A kinetic model identifies phosphorylated estrogen receptor-alpha (ER alpha) as a critical regulator of ER alpha dynamics in breast cancer

摘要

Receptor levels are a key mechanism by which cells regulate their response to stimuli. The levels of estrogen receptor- (ER) impact breast cancer cell proliferation and are used to predict prognosis and sensitivity to endocrine therapy. Despite the clinical application of this information, it remains unclear how different cellular processes interact as a system to control ER levels. To address this question, experimental results from the ER-positive human breast cancer cell line (MCF-7) treated with 17--estradiol or vehicle control were used to develop a mass-action kinetic model of ER regulation. Model analysis determined that RNA dynamics could be captured through phosphorylated ER (pER)-dependent feedback on transcription. Experimental analysis confirmed that pER-S118 binds to the estrogen receptor-1 (ESR1) promoter, suggesting that pER can feedback on ESR1 transcription.
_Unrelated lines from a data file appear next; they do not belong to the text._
(** ** One block from the log to its home *)

Lemma install_one_run me pd k s B D tail b d :
  cst me pd k D [] -> log_ok (the_log k) s B -> B !! tail = Some b ->
  is_Some (disk k !! b) -> disk k !! (s + 1 + Z.of_nat tail) = Some d ->
  (s + 1 + Z.of_nat tail) ∉ D -> b <> s + 1 + Z.of_nat tail ->
  (length D < NBUF)%nat -> b ∈ D \/ (length D + 1 < NBUF)%nat ->
  exists k', install_one tail k = Ret tt k' /\ cst me pd k' (filter (fun m => m <> b) D) [] /\ cframe k k' /\
    issued [(b, d)] k k'.
Proof.
  intros Hc Hl Hb Hdb Hdt HtD Hbt Hroom Hroom2. set (t := s + 1 + Z.of_nat tail) in *.
  assert (Htl : (tail < Z.to_nat LOGSIZE)%nat) by (pose proof (log_ok_length _ _ _ Hl); apply lookup_lt_Some in Hb; lia).
  destruct (log_ok_block _ _ _ _ _ Hl Hb) as [Hlb Hub]. unfold install_one. rewrite bind_gets.
  rewrite (lo_dev _ _ _ Hl), (log_addr _ _ _ _ Hl Htl). fold t.
  destruct (bread_c me pd k D [] t Hc) as (i & e & k1 & Hr1 & Hc1 & Hh1 & He & Hb1 & _ & Hd1 & Hw1 & Hf1);
    [set_solver|by eexists|right; cbn; lia|]. run Hr1. rewrite Hlb. change (bind (ofopt (Some b)) ?f k1) with (f b k1). cbv beta.
  rewrite Hub. rewrite (cst_clean me pd k D [] t Hc), Hdt in He by set_solver. injection He as <-.
  destruct (bread_c me pd k1 D [t] b Hc1) as (j & e' & k2 & Hr2 & Hc2 & Hh2 & He' & Hb2 & Hk2 & Hd2 & Hw2 & Hf2);
    [set_solver|by rewrite Hd1|cbn; tauto|]. run Hr2.
  pose proof (Hk2 _ _ _ Hh1) as Hh1'.
  assert (Hij : i <> j). { intros ->. destruct Hh1' as (_ & x & Hx & _ & Hx1 & _), Hh2 as (_ & y & Hy & _ & Hy1 & _). congruence. }
  unfold copy_buf. destruct (hb_buf_at _ _ _ _ Hh1') as (bi & Hbi & Edi).
  destruct (set_data_c me pd k2 D (b :: [t]) j b e' d Hc2 Hh2) as (k3 & Hr3 & Hc3 & Hh3 & Hb3 & Hk3 & Hd3 & Hw3 & Hf3).
  { eapply cst_length; [exact Hc1|]. rewrite Hb1. rewrite (cst_clean me pd k D [] t Hc); set_solver. }
  erewrite bind_run; [|run Hbi; rewrite Edi; exact Hr3].
  destruct (bwrite_c me pd k3 D (b :: [t]) j b d Hc3 Hh3) as (k4 & Hr4 & Hc4 & Hh4 & Hb4 & Hk4 & Hd4 & Hw4 & Hf4). run Hr4.
  set (D' := filter (fun m => m <> b) D) in *.
  assert (Hdt4 : disk k4 !! t = Some d) by (rewrite Hd4, lookup_insert_ne, Hd3, Hd2, Hd1; done).
  destruct (brelse_c me pd k4 D' (b :: [t]) i t d Hc4) as (k5 & Hr5 & Hc5 & Hb5 & Hk5 & Hd5 & Hw5 & Hf5);
    [by apply Hk4, Hk3|by right|]. run Hr5.
  apply (cst_proper _ _ _ _ _ D' [b]) in Hc5; [|done|intros n; rewrite list_elem_of_filter; set_solver].
  destruct (brelse_c me pd k5 D' [b] j b d Hc5) as (k6 & Hr6 & Hc6 & Hb6 & _ & Hd6 & Hw6 & Hf6);
    [apply Hk5; [done|by apply Hh4]|right; rewrite Hd5, Hd4; apply lookup_insert_eq|]. rewrite Hr6.
  apply (cst_proper _ _ _ _ _ D' []) in Hc6; [|done|intros n; rewrite list_elem_of_filter; set_solver].
  exists k6. split_and!; [done|done| |].
  - repeat (eapply cframe_trans; [eassumption|]). apply cframe_refl.
  - split; cbn; [by rewrite Hw6, Hw5, Hw4, Hw3, Hw2, Hw1|by rewrite Hd6, Hd5, Hd4, Hd3, Hd2, Hd1].
Qed.

(** ** The header *)

Lemma fold_set32_length lg l d :
  length (fold_left (fun d j => set32 d (4 + 4 * j) (u32 (default 0 (lh_block lg !! j)))) l d) = length d.
Proof. revert d. induction l as [|j l IH]; intros d; [done|]. cbn [fold_left]. by rewrite IH, set32_length. Qed.

Lemma write_head_data_length lg d : length (write_head_data lg d) = length d.
Proof. unfold write_head_data. by rewrite fold_set32_length, set32_length. Qed.

Lemma write_head_run me pd k s B D h :
  cst me pd k D [] -> log_ok (the_log k) s B -> disk k !! s = Some h -> s ∉ D -> (length D < NBUF)%nat ->
  exists k', write_head k = Ret tt k' /\ cst me pd k' D [] /\ cframe k k' /\
    issued [(s, write_head_data (the_log k) h)] k k' /\
    forall m, m <> s -> blk k' m = blk k m.
Proof.
  intros Hc Hl Hh HsD Hroom. unfold write_head. rewrite bind_gets.
  assert (Hs : u32 (log_start (the_log k)) = s).
  { rewrite (lo_start _ _ _ Hl). pose proof (lo_s _ _ _ Hl). unfold LOGSIZE, MAXOPBLOCKS in *. apply u32_small. lia. }
  rewrite (lo_dev _ _ _ Hl), Hs.
  destruct (bread_c me pd k D [] s Hc) as (i & e & k1 & Hr1 & Hc1 & Hh1 & He & Hb1 & _ & Hd1 & Hw1 & Hf1);
    [set_solver|by eexists|right; cbn; lia|]. run Hr1.
  rewrite (cst_clean me pd k D [] s Hc), Hh in He by set_solver. injection He as <-.
  assert ((Z.of_nat (length (lh_block (the_log k))) <? lh_n (the_log k)) = false) as ->.
  { apply Z.ltb_ge. rewrite (lo_n _ _ _ Hl), (lo_len _ _ _ Hl). pose proof (log_ok_length _ _ _ Hl). lia. }
  cbn [when]. change (bind (ret tt) ?f k1) with (f tt k1). cbv beta.
  set (h' := write_head_data (the_log k) h).
  destruct (set_data_c me pd k1 D [s] i s h h' Hc1 Hh1) as (k2 & Hr2 & Hc2 & Hh2 & Hb2 & _ & Hd2 & Hw2 & Hf2).
  { unfold h'. rewrite write_head_data_length. eapply cst_length; [exact Hc|].
    rewrite (cst_clean me pd k D [] s Hc); set_solver. }
  assert (Hr2' : upd_buf i (fun b => b <| b_data ::= write_head_data (the_log k) |>) k1 = Ret tt k2).
  { destruct Hh1 as (_ & b & Hb & _ & _ & _ & Hdb). rewrite (upd_buf_run _ _ _ _ Hb) in Hr2. rewrite (upd_buf_run _ _ _ _ Hb).
    rewrite <- Hr2. unfold h'. by rewrite <- Hdb. }
  run Hr2'.
  destruct (bwrite_c me pd k2 D [s] i s h' Hc2 Hh2) as (k3 & Hr3 & Hc3 & Hh3 & Hb3 & _ & Hd3 & Hw3 & Hf3). run Hr3.
  apply (cst_proper _ _ _ _ _ D [s]) in Hc3; [|intros n; rewrite list_elem_of_filter; split; [tauto|]; intros; split; [by intros ->|done]|done].
  destruct (brelse_c me pd k3 D [s] i s h' Hc3 Hh3) as (k4 & Hr4 & Hc4 & Hb4 & _ & Hd4 & Hw4 & Hf4);
    [right; rewrite Hd3; apply lookup_insert_eq|]. rewrite Hr4.
  apply (cst_proper _ _ _ _ _ D []) in Hc4; [|done|intros n; rewrite list_elem_of_filter; set_solver].
  exists k4. split_and!; [done|done| | |].
  - repeat (eapply cframe_trans; [eassumption|]). apply cframe_refl.
  - split; cbn; [by rewrite Hw4, Hw3, Hw2, Hw1|by rewrite Hd4, Hd3, Hd2, Hd1].
  - intros m Hm. rewrite Hb4, Hb3, Hb2, decide_False by done. apply Hb1.
Qed.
Protein dynamics required a separate mechanism in which the degradation rate for pER was 8.3-fold higher than nonphosphorylated ER. Using a model with both mechanisms, the root mean square error was 0.078. Sensitivity analysis of this combined model determined that while multiple mechanisms regulate ER levels, pER-dependent feedback elicited the strongest effect. Combined, our computational and experimental results identify phosphorylation of ER as a critical decision point that coordinates the cellular circuitry to regulate ER levels.